▽

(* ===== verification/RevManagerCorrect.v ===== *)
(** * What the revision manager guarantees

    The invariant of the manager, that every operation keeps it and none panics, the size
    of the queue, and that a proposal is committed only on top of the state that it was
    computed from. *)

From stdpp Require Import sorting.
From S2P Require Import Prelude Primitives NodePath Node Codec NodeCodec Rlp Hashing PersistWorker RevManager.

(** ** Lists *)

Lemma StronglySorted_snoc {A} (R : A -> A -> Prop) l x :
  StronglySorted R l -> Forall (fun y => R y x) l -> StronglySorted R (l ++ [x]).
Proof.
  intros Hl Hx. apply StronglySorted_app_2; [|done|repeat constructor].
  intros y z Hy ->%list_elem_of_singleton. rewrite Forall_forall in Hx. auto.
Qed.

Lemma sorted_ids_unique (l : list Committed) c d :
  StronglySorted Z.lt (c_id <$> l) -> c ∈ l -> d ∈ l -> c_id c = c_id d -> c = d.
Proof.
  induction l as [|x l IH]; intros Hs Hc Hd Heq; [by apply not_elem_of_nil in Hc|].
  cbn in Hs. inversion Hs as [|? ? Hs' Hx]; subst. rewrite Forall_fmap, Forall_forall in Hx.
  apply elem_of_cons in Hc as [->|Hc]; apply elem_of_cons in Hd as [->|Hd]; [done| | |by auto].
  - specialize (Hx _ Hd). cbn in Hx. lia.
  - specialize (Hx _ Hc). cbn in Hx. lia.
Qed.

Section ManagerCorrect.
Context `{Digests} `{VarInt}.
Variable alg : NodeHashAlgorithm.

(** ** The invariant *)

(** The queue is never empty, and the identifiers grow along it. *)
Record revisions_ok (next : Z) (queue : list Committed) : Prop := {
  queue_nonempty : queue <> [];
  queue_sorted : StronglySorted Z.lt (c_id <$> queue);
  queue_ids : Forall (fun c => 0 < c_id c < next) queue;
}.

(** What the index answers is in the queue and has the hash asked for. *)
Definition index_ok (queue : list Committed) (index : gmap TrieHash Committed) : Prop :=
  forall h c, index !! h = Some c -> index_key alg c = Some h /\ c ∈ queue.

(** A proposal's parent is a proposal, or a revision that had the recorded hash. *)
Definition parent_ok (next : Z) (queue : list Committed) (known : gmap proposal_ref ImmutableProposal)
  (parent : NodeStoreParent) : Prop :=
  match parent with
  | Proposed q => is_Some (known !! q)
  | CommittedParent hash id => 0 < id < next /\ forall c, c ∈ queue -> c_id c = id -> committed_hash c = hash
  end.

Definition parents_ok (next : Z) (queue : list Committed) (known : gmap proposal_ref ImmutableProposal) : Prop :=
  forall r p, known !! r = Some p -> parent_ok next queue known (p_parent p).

△
▽

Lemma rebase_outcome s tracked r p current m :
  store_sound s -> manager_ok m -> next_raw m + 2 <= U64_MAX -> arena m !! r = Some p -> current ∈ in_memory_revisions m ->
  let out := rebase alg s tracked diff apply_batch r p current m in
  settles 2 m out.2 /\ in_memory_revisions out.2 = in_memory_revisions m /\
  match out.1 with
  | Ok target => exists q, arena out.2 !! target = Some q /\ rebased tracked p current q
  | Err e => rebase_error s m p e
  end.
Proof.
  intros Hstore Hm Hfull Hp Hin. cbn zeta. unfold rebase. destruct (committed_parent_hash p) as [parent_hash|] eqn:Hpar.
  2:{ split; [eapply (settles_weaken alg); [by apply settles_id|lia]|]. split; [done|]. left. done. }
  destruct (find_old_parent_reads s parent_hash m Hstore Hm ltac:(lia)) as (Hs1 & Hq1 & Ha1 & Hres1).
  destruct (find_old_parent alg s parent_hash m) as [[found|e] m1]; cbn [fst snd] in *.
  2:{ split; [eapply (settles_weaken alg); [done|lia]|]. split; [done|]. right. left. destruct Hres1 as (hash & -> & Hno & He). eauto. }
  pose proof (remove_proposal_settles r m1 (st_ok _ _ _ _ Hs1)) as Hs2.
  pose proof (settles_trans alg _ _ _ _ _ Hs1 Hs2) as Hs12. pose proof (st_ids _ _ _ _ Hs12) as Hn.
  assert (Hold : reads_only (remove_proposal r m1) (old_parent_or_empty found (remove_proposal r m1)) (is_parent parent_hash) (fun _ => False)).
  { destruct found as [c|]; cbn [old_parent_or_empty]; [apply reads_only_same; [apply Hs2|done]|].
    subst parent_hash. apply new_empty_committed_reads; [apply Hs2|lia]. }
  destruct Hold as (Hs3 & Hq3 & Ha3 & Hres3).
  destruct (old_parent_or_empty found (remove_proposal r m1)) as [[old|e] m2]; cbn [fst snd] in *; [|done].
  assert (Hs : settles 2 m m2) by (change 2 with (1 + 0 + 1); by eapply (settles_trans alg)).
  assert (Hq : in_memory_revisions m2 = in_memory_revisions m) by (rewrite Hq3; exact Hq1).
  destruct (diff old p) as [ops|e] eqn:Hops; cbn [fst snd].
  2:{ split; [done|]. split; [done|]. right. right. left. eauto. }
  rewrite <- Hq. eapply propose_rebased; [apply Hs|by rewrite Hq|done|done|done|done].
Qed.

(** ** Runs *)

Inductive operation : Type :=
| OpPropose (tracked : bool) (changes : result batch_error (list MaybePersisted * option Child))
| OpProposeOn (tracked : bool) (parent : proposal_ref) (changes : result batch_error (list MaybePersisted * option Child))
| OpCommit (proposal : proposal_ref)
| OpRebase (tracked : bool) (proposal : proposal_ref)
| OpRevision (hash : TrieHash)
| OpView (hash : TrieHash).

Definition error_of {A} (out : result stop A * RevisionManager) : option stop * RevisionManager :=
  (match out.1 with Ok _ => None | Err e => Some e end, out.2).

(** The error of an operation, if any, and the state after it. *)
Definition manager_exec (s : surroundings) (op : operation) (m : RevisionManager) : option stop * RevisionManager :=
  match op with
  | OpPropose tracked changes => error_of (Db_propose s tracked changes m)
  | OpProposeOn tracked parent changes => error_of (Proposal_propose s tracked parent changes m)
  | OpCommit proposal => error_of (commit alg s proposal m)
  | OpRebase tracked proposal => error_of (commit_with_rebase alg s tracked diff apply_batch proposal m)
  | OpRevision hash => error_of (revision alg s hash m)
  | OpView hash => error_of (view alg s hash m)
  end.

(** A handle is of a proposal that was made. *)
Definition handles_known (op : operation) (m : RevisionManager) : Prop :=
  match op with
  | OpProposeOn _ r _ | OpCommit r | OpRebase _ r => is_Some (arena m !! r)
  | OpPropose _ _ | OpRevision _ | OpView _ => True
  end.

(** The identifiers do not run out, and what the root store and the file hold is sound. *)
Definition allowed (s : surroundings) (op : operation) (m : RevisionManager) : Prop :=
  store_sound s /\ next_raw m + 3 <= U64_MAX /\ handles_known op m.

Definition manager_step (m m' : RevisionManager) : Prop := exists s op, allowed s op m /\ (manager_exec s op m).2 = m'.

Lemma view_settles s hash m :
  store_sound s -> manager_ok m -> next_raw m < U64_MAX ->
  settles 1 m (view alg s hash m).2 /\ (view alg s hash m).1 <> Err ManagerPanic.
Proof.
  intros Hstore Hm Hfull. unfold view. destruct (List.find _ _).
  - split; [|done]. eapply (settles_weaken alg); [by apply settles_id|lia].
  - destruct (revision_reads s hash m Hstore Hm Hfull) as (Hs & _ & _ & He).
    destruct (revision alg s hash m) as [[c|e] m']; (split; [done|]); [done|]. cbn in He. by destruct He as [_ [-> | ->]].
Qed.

△
▽

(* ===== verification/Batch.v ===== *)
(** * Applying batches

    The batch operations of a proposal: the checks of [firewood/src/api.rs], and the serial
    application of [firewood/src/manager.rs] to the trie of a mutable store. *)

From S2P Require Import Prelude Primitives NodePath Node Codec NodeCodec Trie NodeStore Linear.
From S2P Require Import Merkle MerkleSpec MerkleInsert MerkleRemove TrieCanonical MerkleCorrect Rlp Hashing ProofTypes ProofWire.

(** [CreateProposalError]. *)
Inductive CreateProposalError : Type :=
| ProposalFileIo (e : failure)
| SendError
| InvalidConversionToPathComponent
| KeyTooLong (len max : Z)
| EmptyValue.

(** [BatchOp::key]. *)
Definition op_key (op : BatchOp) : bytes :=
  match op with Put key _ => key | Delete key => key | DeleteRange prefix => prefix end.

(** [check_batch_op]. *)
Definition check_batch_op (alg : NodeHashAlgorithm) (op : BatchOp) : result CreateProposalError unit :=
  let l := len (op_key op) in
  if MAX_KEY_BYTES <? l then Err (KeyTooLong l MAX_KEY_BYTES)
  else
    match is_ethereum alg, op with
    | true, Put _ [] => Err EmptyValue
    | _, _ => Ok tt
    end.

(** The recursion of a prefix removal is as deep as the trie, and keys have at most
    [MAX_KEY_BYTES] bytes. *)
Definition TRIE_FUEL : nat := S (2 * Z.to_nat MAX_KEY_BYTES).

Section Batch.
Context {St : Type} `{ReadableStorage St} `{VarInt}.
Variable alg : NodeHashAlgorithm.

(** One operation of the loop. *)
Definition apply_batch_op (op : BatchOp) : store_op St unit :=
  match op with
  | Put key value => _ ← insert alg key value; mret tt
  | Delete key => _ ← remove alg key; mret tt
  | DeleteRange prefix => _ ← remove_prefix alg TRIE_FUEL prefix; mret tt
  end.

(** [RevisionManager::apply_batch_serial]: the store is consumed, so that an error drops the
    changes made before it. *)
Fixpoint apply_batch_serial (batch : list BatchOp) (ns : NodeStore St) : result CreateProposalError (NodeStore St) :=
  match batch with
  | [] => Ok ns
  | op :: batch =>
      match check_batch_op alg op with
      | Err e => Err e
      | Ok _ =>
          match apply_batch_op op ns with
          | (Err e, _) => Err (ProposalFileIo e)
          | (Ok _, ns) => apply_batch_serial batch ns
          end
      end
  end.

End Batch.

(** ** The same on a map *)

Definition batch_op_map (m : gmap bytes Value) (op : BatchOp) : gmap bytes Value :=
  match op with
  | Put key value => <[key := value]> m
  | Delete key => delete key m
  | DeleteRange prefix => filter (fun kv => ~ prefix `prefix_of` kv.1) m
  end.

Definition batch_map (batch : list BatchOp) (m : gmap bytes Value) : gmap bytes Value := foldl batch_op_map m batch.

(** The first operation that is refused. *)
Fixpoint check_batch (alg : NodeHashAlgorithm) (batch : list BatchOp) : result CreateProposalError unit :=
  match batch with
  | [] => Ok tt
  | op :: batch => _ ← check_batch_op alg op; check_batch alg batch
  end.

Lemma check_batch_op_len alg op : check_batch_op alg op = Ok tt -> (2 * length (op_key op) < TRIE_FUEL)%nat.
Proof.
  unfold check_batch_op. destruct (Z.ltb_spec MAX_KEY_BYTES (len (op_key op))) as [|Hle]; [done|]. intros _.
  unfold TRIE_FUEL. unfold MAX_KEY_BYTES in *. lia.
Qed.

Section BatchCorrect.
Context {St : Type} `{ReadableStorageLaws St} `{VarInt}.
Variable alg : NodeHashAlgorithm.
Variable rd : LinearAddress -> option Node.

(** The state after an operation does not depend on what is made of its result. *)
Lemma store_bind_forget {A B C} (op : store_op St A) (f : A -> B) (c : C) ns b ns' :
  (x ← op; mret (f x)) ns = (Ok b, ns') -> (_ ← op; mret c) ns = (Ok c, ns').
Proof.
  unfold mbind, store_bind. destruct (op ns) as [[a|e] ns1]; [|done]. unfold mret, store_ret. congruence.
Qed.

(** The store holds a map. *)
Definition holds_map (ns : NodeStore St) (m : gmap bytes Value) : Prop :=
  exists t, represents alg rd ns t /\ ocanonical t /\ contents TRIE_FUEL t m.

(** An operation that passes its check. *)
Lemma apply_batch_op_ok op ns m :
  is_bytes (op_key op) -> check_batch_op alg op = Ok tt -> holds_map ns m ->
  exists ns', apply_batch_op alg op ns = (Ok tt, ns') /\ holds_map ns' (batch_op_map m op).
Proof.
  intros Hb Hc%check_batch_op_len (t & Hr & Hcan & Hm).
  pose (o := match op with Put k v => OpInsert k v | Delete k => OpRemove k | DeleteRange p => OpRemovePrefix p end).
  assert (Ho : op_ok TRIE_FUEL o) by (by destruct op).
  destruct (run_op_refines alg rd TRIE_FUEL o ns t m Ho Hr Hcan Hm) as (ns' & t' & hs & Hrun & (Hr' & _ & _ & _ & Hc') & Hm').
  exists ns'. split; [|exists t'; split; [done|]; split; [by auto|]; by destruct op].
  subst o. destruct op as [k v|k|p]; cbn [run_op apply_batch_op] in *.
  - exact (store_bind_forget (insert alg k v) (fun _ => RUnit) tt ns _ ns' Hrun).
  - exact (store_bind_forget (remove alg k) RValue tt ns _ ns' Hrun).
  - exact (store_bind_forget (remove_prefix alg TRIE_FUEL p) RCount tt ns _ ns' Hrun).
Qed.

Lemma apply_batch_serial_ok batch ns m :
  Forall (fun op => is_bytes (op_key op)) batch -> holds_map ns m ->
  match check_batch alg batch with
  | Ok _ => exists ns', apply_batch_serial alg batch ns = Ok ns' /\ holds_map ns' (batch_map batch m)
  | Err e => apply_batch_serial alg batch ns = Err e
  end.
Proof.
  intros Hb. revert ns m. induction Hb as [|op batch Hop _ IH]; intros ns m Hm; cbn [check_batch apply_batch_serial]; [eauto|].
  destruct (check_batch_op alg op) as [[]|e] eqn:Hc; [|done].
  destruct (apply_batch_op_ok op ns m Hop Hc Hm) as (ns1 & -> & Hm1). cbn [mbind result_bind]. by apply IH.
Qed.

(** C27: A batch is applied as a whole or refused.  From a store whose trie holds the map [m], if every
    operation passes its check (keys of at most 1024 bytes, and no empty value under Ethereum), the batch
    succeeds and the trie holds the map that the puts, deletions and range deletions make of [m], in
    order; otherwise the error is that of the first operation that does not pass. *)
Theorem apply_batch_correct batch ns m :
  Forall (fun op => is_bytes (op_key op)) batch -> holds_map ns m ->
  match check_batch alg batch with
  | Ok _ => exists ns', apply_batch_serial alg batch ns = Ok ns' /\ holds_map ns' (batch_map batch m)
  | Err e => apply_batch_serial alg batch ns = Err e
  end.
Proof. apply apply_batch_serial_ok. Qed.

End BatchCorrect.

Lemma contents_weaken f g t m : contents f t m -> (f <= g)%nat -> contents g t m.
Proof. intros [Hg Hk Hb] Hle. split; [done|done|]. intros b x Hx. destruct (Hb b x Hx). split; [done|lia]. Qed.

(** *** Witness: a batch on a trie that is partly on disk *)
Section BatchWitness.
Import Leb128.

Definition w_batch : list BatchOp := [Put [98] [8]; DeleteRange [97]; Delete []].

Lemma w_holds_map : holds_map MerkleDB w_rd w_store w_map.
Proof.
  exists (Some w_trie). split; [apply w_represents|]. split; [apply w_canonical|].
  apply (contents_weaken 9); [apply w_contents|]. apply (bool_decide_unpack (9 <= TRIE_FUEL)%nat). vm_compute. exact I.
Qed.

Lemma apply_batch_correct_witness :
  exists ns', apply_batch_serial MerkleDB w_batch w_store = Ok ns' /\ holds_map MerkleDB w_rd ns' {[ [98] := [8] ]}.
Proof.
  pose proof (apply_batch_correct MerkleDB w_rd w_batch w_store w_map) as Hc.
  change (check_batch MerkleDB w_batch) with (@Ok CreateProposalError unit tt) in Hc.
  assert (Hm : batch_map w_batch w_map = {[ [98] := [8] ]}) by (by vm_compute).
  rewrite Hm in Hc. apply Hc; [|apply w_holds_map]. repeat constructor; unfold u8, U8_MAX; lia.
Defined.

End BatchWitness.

△

▶ [BRIEF] Your job is to copy out every line from the records above that has the word "state".

▶ [PROBLEM SOLUTION]
    of the queue, and that a proposal is committed only on top of the state that it was
(** The error of an operation, if any, and the state after it. *)
(** The state after an operation does not depend on what is made of its result. *)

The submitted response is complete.